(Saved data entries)
(** The code from [recovery:] to the end of the loop body.  The
    [goto recovery] of the error branch is the recursive call. *)
Fixpoint recovery (fuel : nat) (e : cycle_env) (b : mmc_blk_request)
    (s : issue_state) : flow * issue_state * list event :=
  match fuel with
  | O => (Starve, s, [])
  | S fuel' =>
      if nonzero (do_reinit s) then
        let s1 := set_do_reinit s 0 in
        if removed (card s1) then (GotoCmdErr, s1, [])
        else
          let s2 := set_err s1 (reinit_err e) in
          if negb (nonzero (reinit_err e)) then
            (LoopTest, s2, EvReinitCard :: mmc_blk_set_blksize (card s2))
          else if mmc_card_sd (card s2) then
            let '(c', ev) := remove_card (card s2) in
            (GotoCmdErr, set_card s2 c', EvReinitCard :: ev)
          else (GotoCmdErr, s2, [EvReinitCard])
      else if nonzero (do_remove s) then
        let s1 := set_do_remove s 0 in
        let '(c', ev) := remove_card (card s1) in
        (GotoCmdErr, set_card s1 c', ev)
      else if brq_failed b || nonzero (card_no_ready s) then
        let s1 := escalate s in
        if nonzero (do_reinit s1) || nonzero (do_remove s1) then
          recovery fuel' e b s1
        else if direction_eqb (rq_data_dir (req s1)) READ then
          let '(r', rc) := __blk_end_request (req s1) (- EIO) (data_blksz b) in
          (LoopTest, set_req s1 r' rc, [EvEndRequest (- EIO) (data_blksz b)])
        else (GotoCmdErr, s1, [])
      else
        let '(r', rc) := __blk_end_request (req s) 0 (data_bytes_xfered b) in
        (LoopTest, set_req s r' rc, [EvEndRequest 0 (data_bytes_xfered b)])
  end.

(** One pass through the body of the [do ... while (ret)] loop: where it
    goes, the locals afterwards, the calls made, and [brq]. *)
Definition issue_cycle (h : mmc_host) (e : cycle_env) (s : issue_state)
    : flow * issue_state * list event * mmc_blk_request :=
  let b := mmc_wait_for_req h (card s) (disable_multi s) (req s) (xfer e) in
  if brq_failed b && (data_blocks b >? 1) && direction_eqb (rq_data_dir (req s)) READ
  then (LoopTest, set_disable_multi s 1, [brq_event b], b)
  else
    let '(s1, ev1) :=
      if brq_failed b then (s, [EvGetCardStatus])
      else if disable_multi s =? 1 then (set_disable_multi s 0, [])
      else (s, []) in
    match wait_card_ready h e s1 with
    | (PollStarved, s2, ev2) => (Starve, s2, brq_event b :: ev1 ++ ev2, b)
    | (PollCmdErr, s2, ev2) => (GotoCmdErr, s2, brq_event b :: ev1 ++ ev2, b)
    | (PollDone, s2, ev2) =>
        let '(f, s3, ev3) := recovery 2 e b s2 in
        (f, s3, brq_event b :: ev1 ++ ev2 ++ ev3, b)
    end.

(** The final loop of [cmd_err]:

      while (ret)
              ret = __blk_end_request(req, -EIO, blk_rq_cur_bytes(req));

    The boolean tells whether the loop was left. *)
Fixpoint fail_remaining (fuel : nat) (r : request) (rc : Z)
    : bool * request * Z * list event :=
  if rc =? 0 then (true, r, rc, [])
  else
    match fuel with
    | O => (false, r, rc, [])
    | S fuel' =>
        let n := blk_rq_cur_bytes r in
        let '(r', rc') := __blk_end_request r (- EIO) n in
        let '(out, r2, rc2, ev) := fail_remaining fuel' r' rc' in
        (out, r2, rc2, EvEndRequest (- EIO) n :: ev)
    end.

(** The success report at the head of [cmd_err]. *)
Definition cmd_err_prefix (h : mmc_host) (q : sd_query) (b : mmc_blk_request)
    (s : issue_state) : issue_state * list event :=
  if mmc_card_sd (card s) then
    let '(blocks, evq) := mmc_sd_num_wr_blocks h q in
    if negb (blocks =? U32_MINUS_1) then
      let n := u32 (Z.shiftl blocks 9) in
      let '(r', rc) := __blk_end_request (req s) 0 n in
      (set_req s r' rc, evq ++ [EvEndRequest 0 n])
    else (s, evq)
  else
    let '(r', rc) := __blk_end_request (req s) 0 (data_bytes_xfered b) in
    (set_req s r' rc, [EvEndRequest 0 (data_bytes_xfered b)]).

(** The [cmd_err] exit; the boolean tells whether its loop was left. *)
Definition cmd_err (h : mmc_host) (q : sd_query) (b : mmc_blk_request)
    (s : issue_state) : bool * issue_state * list event :=
  let '(s1, ev1) := cmd_err_prefix h q b s in
  let '(out, r2, rc2, ev2) :=
    fail_remaining (S (length (bio_segs (req s1)))) (req s1) (ret s1) in
  (out, set_req s1 r2 rc2, ev1 ++ EvReleaseHost :: ev2).

(* ===================================================================== *)
(** ** [mmc_blk_issue_rq] *)
(* ===================================================================== *)

(** How a run over a finite list of cycle observations ends: the function
    returned, the observations ran out with the loop still going, or an
    inner loop was not left. *)
Inductive run_end : Type :=
| Returned (rv : Z)
| OutOfInput
| Starved.

Record run : Type := {
  final : issue_state;
  trace : list event;
  cycles : nat;
  ending : run_end
}.

Definition after_cycle (ev : list event) (r : run) : run :=
  {| final := final r; trace := ev ++ trace r; cycles := S (cycles r);
     ending := ending r |}.

Fixpoint issue_loop (h : mmc_host) (envs : list cycle_env) (s : issue_state) : run :=
  match envs with
  | [] => {| final := s; trace := []; cycles := 0; ending := OutOfInput |}
  | e :: rest =>
      match issue_cycle h e s with
      | (Starve, s1, ev, _) =>
          {| final := s1; trace := ev; cycles := 1; ending := Starved |}
      | (LoopTest, s1, ev, _) =>
          if nonzero (ret s1) then after_cycle ev (issue_loop h rest s1)
          else {| final := s1; trace := ev ++ [EvReleaseHost]; cycles := 1;
                  ending := Returned 1 |}
      | (GotoCmdErr, s1, ev, b) =>
          let '(out, s2, ev2) := cmd_err h (sdq e) b s1 in
          {| final := s2; trace := ev ++ ev2; cycles := 1;
             ending := if out then Returned 0 else Starved |}
      end
  end.

Definition mmc_blk_issue_rq (h : mmc_host) (c : mmc_card) (r : request)
    (envs : list cycle_env) : run :=
  let out := issue_loop h envs (init_state r c) in
  {| final := final out; trace := EvClaimHost :: trace out;
     cycles := cycles out; ending := ending out |}.

(* ===================================================================== *)
(** ** Reading a trace *)
(* ===================================================================== *)

(** Byte counts passed to [__blk_end_request], all calls. *)
Fixpoint reported_bytes (tr : list event) : Z :=
  match tr with
  | [] => 0
  | EvEndRequest _ n :: tl => n + reported_bytes tl
  | _ :: tl => reported_bytes tl
  end.

(** Byte counts passed to [__blk_end_request] with error 0. *)
Fixpoint success_bytes (tr : list event) : Z :=
  match tr with
  | [] => 0
  | EvEndRequest e n :: tl => (if e =? 0 then n else 0) + success_bytes tl
  | _ :: tl => success_bytes tl
  end.

(** Byte counts passed to [__blk_end_request] with a non-zero error. *)
Fixpoint failed_bytes (tr : list event) : Z :=
  match tr with
  | [] => 0
  | EvEndRequest e n :: tl => (if e =? 0 then 0 else n) + failed_bytes tl
  | _ :: tl => failed_bytes tl
  end.

Definition is_transport_call (ev : event) : bool :=
  match ev with
  | EvWaitForReq _ _ _ _ | EvGetCardStatus | EvSendStatus
  | EvAppCmd | EvSendNumWrBlks | EvSetBlocklen => true
  | _ => false
  end.

(** Block counts of the read/write commands sent, in order. *)
Fixpoint issued_blocks (tr : list event) : list Z :=
  match tr with
  | [] => []
  | EvWaitForReq _ _ n _ :: tl => n :: issued_blocks tl
  | _ :: tl => issued_blocks tl
  end.

(** Bytes the transport reported as transferred, over the cycles run. *)
Definition transferred_bytes (envs : list cycle_env) : Z :=
  sum_bytes (map (fun e => x_bytes_xfered (xfer e)) envs).

(* ===================================================================== *)
(** ** Vocabulary of the statements *)
(* ===================================================================== *)

(** A pending segment has bytes in it. *)
Definition seg_pos (s : Z) : Prop := 0 < s.




(** The poll starting at count [i] is left within the observations given:
    by an error, by its deadline ([poll_timed_out], whether the card is
    ready or not), or by a card no longer busy. *)
Fixpoint poll_left (obs : list poll_obs) (i : Z) : bool :=
  match obs with
  | [] => false
  | o :: rest =>
      nonzero (p_err o) || poll_timed_out o i || negb (poll_again o)
      || poll_left rest (i + 1)
  end.



(** [brq] as the cycle starting in [s] builds and gets it back. *)
Definition brq_of (h : mmc_host) (s : issue_state) (e : cycle_env)
    : mmc_blk_request :=
  mmc_wait_for_req h (card s) (disable_multi s) (req s) (xfer e).

(** The request after a completion call, and the call's return value. *)
Definition req_after (r : request) (nr_bytes : Z) : request :=
  fst (__blk_end_request r 0 nr_bytes).
Definition ret_after (r : request) (nr_bytes : Z) : Z :=
  snd (__blk_end_request r 0 nr_bytes).

(* ===================================================================== *)
(** ** Concrete devices, requests and observations for the examples *)
(* ===================================================================== *)

Module Ex.

(** A slot held once and marked read-only. *)
Definition ro_md : BlkDev.mmc_blk_data :=
  {| BlkDev.usage := 1; BlkDev.read_only := 1 |}.
Definition ro_slot : BlkDev.slot :=
  {| BlkDev.private_data := Some ro_md; BlkDev.first_minor := 8;
     BlkDev.dev_use := 2; BlkDev.released := false |}.

Definition host : mmc_host := {| max_blk_count := 128; is_spi := false |}.

Definition emmc : mmc_card :=
  {| type := MMC_TYPE_MMC; blockaddr := true; present := true;
     removed := false; rca := 1 |}.
Definition sdcard : mmc_card :=
  {| type := MMC_TYPE_SD; blockaddr := true; present := true;
     removed := false; rca := 1 |}.

(** A request of [n] sectors at sector 100, in one segment. *)
Definition rq (d : direction) (n : Z) : request :=
  {| __sector := 100; bio_segs := [n * 512]; cmd_dir := d |}.
Definition rq_empty (d : direction) : request :=
  {| __sector := 100; bio_segs := []; cmd_dir := d |}.

(** Transfers: complete, failed with a data timeout, and complete but with
    a failed stop command. *)
Definition x_ok (bytes : Z) : xfer_outcome :=
  {| x_cmd_error := 0; x_data_error := 0; x_stop_error := 0;
     x_bytes_xfered := bytes |}.
Definition x_data_timeout : xfer_outcome :=
  {| x_cmd_error := 0; x_data_error := - ETIMEDOUT; x_stop_error := 0;
     x_bytes_xfered := 0 |}.
Definition x_stop_failed (bytes : Z) : xfer_outcome :=
  {| x_cmd_error := 0; x_data_error := 0; x_stop_error := - ETIMEDOUT;
     x_bytes_xfered := bytes |}.

(** Status words: ready in the transfer state (4), and busy programming (7). *)
Definition st_ready (late : bool) : poll_obs :=
  {| p_err := 0; p_resp := 0x900; p_late := late |}.

(** The written-blocks query answering [n] (below 256), and failing. *)
Definition q_count (n : Z) : sd_query :=
  {| q_app_err := 0; q_app_resp := R1_APP_CMD; q_kmalloc_ok := true;
     q_b0 := 0; q_b1 := 0; q_b2 := 0; q_b3 := n;
     q_cmd_error := 0; q_data_error := 0 |}.
Definition q_fail : sd_query :=
  {| q_app_err := - ETIMEDOUT; q_app_resp := 0; q_kmalloc_ok := true;
     q_b0 := 0; q_b1 := 0; q_b2 := 0; q_b3 := 0;
     q_cmd_error := 0; q_data_error := 0 |}.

Work task:
For every line in the data above that has the string "OutOfInput", return that line.

Exercise solution:
| OutOfInput
  | [] => {| final := s; trace := []; cycles := 0; ending := OutOfInput |}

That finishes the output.